The stolen anticipation of those hours the other night with Vic was a
delicious kind of torment, each minute stretching into an eternity until I
could finally be in his arms. Sneaking away from my family felt like the
ultimate, exhilarating act of rebellion, a secret rendezvous fueled by weeks of
pent-up, aching lust. That anonymous hotel room, booked under my name – a
detail that always sent a naughty thrill dancing down my spine – became our
forbidden sanctuary, so tantalizingly close to his work yet a million miles away
from his real life. The secrecy was a vital part of the intoxicating allure for
him, a dangerous, thrilling layer to our affair, the constant risk of his
colleagues discovering his infidelity only sharpening the already desperate
edge of our desire. And when that door finally clicked shut, sealing us in our
own private world, the air throbbed with a palpable, raw hunger, a silent,
shared promise of the uninhibited, animalistic pleasure that was about to
explode between us. Those stolen hours weren't just about the physical act;
they were about a primal claiming, a frantic, desperate exploration of needs
that had been simmering beneath the surface for far too long, threatening to
boil over. We didn't just touch; we devoured each other, our bodies slamming together
with a frantic, almost violent urgency, a desperate, unspoken need to
obliterate the space that kept us apart. Three rounds? That was just the
beginning, a mere scratching of the insatiable itch that only his touch could
truly satisfy.
From the moment his lips crashed onto mine in that first
frantic, desperate kiss, I was his to command, every nerve ending in my body
screaming his name. His hands were everywhere, possessive and knowing, mapping
the landscape of my body, finding every sensitive curve and hidden hollow as if
he'd charted them a thousand times before. My soft whimpers of longing quickly
escalated into desperate cries that tore from my throat, each sound a raw,
uninhibited testament to his masterful, almost brutal touch. He explored me
with a fierce tenderness that bordered on obsession, his fingers plunging deep,
relentlessly seeking out that core of pleasure that made my hips lift
involuntarily and my breath hitch in ragged, desperate gasps. I arched against
his hand, my body a live wire begging for more, for deeper, for the raw,
unadulterated everything he had to give. And my breasts? They were his
personal obsession, worshipped and punished in equal measures. He’d cup them
roughly in his hands, his thumbs circling my aching nipples until they were
hard, throbbing peaks practically begging for the wet heat of his mouth. Then
would come the exquisite sting of his teeth, sometimes a playful nip that sent
a jolt of pure electricity through my core, other times a more possessive bite
that left my skin flushed, swollen, and undeniably his. Lower still, his lips
and teeth would blaze a scorching trail down my inner thighs, leaving a slick,
burning heat in their wake, each graze igniting a wildfire of pure,
unadulterated lust that pooled low in my belly, making me ache for more of his
touch. And that hickey on the base of my neck? It’s a dark, swollen brand, a
shameful yet thrilling badge of honor, a secret, throbbing testament to his
possessiveness, a constant, visible reminder of the wild, unrestrained abandon
of our night together. My skin still tingles with the phantom sensation of the
scattered bruises, each tiny, tender mark a testament to his hungry bites, to
the raw, primal need that clawed at us both. I reveled in every single second,
every stolen touch, every delicious, sinful mark he left on my body. It was
dirty, it was desperate, it was gloriously, wickedly forbidden, and it was the
only thing that truly made my body and soul sing. In that anonymous hotel room,
I was his willing captive, and he made damn sure he staked his claim, branding
me with his touch, his taste, and his insatiable, consuming desire.
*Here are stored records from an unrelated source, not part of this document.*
(** The events of [events] that fall under [key]. *)
Definition under (template : JsVal -> string) (key : string)
    (events : list HookStorage.StoredHookEvent)
  : list HookStorage.StoredHookEvent :=
  List.filter (fun e => String.eqb (key_of template e) key) events.

(** The latest timestamp of [events], and 0 at least. *)
Definition latest (events : list HookStorage.StoredHookEvent) : Z :=
  fold_left (fun acc e => Z.max acc (HookStorage.timestamp e)) events 0.

(** What every endpoint of a monitor satisfies. *)
Definition sound (e : Endpoint) : Prop :=
  (1 <= count e)%nat /\ (errors e <= count e)%nat /\ 0 <= lastCall e.

End Monitoring.

(** ** [String.prototype.split] with a separator that is not empty *)
Module Split.

(** The text before the first occurrence of [sep] in [s], and the text
    after it when there is one. *)
Fixpoint break (sep s : string) : string * option string :=
  match JS.strip_prefix sep s with
  | Some r => (EmptyString, Some r)
  | None =>
      match s with
      | EmptyString => (EmptyString, None)
      | String c s' =>
          let b := break sep s' in (String c (fst b), snd b)
      end
  end.

(** The pieces of [s] between the occurrences of [sep], found from the
    left; [n] bounds the number of occurrences. *)
Fixpoint split_fuel (n : nat) (sep s : string) : list string :=
  match n with
  | O => [s]
  | S n' =>
      match break sep s with
      | (a, None) => [a]
      | (a, Some r) => a :: split_fuel n' sep r
      end
  end.

(** [s.split(sep)] *)
Definition split (sep s : string) : list string :=
  split_fuel (S (String.length s)) sep s.

(** Whether the character [c] occurs in [s]. *)
Fixpoint has_char (c : ascii) (s : string) : bool :=
  match s with
  | EmptyString => false
  | String x r => Ascii.eqb c x || has_char c r
  end.

End Split.

(** ** AdvancedXHRHook: the response headers *)
Module XHRHeaders.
And even though the cold, hard truth remains, a dull ache in my chest, that Vic will likely never leave his wife for me, a part of me – the most base, most desperate part – can't help but crave his touch, the way his lips taste on my skin, the way he makes me feel utterly, completely alive and desired in those stolen, secret moments. He makes me feel so incredibly beautiful, so intensely wanted, desired, and utterly craved, even though I loathe my own body. Being BBW – and a lot of it is due to health issues, this constant battle with PCOS that makes losing weight feel like an impossible feat despite trying almost everything imaginable (weight loss surgery and those prescription medications that aid in weight loss are simply not options for me) – makes me hate what I see in the mirror most days. But in his eyes, in his hands, I feel… different. He's the one who ignites this kind of raging inferno within me, the one my body truly aches for, the one I want intimately entwined with, no matter how complicated or ultimately doomed the stark reality of his marriage makes it.